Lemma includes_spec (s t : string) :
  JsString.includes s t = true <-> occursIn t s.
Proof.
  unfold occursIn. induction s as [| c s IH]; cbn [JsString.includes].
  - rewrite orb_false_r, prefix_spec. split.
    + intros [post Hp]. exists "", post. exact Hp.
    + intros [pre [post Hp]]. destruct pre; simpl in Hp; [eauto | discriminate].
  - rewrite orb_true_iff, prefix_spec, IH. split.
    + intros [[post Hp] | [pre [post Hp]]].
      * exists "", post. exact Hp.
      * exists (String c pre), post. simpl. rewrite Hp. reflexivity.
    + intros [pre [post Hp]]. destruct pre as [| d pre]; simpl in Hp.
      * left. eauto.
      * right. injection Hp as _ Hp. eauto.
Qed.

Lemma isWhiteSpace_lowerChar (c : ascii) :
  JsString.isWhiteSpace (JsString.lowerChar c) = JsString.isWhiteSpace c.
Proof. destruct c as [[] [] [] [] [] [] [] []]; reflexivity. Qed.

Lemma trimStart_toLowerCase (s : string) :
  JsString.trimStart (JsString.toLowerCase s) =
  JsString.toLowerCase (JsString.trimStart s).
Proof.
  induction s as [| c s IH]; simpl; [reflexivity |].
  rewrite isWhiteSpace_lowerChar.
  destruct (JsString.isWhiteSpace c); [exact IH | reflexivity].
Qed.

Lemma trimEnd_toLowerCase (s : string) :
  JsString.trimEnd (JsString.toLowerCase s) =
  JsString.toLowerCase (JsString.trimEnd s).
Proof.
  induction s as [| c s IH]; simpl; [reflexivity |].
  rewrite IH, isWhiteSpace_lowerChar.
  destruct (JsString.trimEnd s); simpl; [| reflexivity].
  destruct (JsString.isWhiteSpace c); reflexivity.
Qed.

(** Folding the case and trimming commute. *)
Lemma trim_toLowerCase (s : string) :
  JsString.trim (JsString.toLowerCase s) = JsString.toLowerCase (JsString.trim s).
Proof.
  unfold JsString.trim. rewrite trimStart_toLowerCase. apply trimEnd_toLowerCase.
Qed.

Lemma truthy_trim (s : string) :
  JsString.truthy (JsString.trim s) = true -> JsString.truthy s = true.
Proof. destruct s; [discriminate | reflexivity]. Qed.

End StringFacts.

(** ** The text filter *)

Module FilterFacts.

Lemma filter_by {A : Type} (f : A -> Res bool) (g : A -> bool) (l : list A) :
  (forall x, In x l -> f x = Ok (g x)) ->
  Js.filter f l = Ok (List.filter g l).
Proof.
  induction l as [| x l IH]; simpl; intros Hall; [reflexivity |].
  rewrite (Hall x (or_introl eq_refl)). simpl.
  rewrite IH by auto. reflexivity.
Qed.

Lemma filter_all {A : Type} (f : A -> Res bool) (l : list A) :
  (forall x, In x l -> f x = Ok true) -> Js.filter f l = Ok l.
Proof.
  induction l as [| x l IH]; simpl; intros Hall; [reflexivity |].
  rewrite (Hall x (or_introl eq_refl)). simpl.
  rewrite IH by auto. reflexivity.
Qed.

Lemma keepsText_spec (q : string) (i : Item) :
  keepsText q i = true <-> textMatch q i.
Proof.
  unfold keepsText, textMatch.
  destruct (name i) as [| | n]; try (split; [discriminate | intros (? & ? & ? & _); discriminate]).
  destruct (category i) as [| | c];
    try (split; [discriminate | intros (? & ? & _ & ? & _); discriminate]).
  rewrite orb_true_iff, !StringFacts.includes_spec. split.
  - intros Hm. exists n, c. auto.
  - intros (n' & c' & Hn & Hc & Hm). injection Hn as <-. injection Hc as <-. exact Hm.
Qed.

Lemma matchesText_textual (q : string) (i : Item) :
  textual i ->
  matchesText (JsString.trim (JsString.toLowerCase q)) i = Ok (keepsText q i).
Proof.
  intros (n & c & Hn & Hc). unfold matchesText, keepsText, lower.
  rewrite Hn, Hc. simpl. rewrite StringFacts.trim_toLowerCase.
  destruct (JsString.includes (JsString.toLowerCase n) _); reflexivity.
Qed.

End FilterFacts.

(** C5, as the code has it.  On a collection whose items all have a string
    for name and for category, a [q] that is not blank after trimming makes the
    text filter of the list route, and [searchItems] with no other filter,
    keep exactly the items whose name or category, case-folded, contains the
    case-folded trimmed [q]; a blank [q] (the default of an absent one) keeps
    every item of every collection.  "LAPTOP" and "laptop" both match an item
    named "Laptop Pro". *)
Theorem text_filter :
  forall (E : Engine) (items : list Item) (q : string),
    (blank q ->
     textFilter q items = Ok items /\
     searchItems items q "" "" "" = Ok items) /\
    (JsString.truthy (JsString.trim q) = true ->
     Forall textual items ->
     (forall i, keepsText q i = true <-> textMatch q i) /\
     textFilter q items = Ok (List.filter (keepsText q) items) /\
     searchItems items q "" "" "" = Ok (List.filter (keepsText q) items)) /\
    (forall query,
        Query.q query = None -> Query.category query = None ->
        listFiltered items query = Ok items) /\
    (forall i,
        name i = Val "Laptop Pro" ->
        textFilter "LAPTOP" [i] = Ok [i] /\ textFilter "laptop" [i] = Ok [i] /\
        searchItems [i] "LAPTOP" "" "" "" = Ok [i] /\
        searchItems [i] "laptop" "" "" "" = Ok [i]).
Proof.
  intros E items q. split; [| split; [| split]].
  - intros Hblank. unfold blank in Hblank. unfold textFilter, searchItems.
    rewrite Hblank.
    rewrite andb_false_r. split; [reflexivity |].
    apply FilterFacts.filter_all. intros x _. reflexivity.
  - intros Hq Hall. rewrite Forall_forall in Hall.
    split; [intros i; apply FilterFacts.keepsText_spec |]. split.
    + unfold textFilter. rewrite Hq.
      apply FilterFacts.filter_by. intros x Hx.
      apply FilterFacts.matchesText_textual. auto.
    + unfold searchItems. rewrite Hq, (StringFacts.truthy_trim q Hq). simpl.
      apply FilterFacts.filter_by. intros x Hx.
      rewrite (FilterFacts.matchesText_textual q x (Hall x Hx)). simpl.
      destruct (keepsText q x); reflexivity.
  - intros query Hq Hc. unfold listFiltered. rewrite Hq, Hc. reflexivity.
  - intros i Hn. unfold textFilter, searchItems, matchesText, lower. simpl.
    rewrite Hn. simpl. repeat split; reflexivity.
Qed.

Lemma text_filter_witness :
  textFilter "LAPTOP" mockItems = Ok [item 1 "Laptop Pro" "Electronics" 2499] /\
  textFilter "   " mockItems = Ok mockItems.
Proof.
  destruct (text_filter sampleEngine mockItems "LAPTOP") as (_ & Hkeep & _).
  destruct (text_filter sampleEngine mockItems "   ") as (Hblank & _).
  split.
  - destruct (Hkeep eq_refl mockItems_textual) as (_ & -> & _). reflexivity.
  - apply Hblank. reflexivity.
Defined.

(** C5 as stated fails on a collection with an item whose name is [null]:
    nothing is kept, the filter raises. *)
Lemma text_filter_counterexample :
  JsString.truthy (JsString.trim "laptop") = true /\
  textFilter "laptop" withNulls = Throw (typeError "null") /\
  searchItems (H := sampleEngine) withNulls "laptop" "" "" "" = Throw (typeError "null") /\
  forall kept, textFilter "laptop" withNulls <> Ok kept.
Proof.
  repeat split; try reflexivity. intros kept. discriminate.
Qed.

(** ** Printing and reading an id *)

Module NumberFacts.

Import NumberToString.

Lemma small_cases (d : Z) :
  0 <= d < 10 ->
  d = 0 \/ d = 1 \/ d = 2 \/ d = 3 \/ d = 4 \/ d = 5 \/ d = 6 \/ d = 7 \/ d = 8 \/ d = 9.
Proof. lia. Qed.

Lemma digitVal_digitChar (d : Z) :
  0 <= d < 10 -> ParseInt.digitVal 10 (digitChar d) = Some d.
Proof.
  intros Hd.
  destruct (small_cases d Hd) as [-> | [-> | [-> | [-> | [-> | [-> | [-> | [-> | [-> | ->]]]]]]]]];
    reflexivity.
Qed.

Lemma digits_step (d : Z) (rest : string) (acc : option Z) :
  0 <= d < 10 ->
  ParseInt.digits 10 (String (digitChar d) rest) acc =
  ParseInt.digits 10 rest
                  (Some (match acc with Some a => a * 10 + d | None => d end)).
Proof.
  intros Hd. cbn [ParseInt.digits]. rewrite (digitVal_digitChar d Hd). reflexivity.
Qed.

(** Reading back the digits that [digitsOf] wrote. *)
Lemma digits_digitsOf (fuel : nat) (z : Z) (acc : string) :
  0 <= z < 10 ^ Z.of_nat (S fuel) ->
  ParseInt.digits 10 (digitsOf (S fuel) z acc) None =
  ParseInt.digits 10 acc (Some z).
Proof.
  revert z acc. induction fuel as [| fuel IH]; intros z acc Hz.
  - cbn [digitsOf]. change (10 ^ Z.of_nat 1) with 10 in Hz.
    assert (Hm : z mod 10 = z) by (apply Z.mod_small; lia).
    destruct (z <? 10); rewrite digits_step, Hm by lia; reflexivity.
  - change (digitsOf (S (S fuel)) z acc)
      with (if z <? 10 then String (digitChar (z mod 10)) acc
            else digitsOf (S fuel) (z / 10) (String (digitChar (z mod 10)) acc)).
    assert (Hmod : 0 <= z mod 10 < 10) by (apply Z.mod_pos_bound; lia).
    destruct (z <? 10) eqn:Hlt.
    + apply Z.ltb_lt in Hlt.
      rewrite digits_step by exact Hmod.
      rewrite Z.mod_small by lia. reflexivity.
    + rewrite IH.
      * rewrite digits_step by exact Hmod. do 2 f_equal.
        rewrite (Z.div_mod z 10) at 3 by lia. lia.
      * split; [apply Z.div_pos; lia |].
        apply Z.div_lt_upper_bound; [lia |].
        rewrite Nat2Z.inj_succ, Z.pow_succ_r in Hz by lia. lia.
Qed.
--
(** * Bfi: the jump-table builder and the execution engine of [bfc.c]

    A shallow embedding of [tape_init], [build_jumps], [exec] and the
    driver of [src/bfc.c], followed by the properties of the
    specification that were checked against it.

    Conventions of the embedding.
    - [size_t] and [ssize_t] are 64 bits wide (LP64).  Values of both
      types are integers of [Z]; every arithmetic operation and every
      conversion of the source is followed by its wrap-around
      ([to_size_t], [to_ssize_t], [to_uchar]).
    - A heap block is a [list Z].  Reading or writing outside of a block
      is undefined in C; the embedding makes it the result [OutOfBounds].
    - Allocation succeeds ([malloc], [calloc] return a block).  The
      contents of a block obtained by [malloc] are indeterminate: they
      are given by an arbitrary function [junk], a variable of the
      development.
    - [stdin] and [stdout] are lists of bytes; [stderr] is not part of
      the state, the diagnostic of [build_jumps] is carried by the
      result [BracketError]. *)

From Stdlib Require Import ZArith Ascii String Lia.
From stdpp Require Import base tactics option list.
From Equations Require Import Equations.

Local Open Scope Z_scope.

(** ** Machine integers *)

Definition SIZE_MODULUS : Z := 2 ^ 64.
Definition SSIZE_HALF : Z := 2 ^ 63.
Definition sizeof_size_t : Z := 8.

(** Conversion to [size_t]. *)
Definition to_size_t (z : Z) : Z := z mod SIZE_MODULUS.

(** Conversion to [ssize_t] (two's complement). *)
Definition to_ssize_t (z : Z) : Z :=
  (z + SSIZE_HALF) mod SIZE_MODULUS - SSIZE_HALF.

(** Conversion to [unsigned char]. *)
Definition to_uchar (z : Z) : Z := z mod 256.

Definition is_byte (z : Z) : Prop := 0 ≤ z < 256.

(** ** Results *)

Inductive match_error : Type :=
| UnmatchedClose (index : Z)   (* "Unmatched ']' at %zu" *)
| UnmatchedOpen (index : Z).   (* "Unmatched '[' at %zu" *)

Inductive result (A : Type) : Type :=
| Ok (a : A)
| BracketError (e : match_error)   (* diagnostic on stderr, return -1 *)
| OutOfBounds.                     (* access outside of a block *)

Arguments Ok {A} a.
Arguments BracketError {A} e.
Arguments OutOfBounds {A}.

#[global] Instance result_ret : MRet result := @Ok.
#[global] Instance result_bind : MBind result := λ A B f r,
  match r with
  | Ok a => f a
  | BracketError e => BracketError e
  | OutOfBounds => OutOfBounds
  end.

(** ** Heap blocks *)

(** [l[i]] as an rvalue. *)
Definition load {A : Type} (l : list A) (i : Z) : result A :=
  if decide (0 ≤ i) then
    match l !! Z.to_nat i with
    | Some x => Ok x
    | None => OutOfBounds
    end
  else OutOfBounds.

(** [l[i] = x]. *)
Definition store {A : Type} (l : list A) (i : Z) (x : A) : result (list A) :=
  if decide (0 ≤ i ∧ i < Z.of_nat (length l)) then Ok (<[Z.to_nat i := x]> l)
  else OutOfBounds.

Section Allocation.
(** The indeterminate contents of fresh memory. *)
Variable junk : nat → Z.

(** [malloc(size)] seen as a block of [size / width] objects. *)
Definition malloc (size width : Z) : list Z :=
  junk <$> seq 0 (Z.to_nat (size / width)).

### Work instructions
If a line of the listing above contains "stderr", pick it out and copy it.

### Exercise answer
    - [stdin] and [stdout] are lists of bytes; [stderr] is not part of
| BracketError (e : match_error)   (* diagnostic on stderr, return -1 *)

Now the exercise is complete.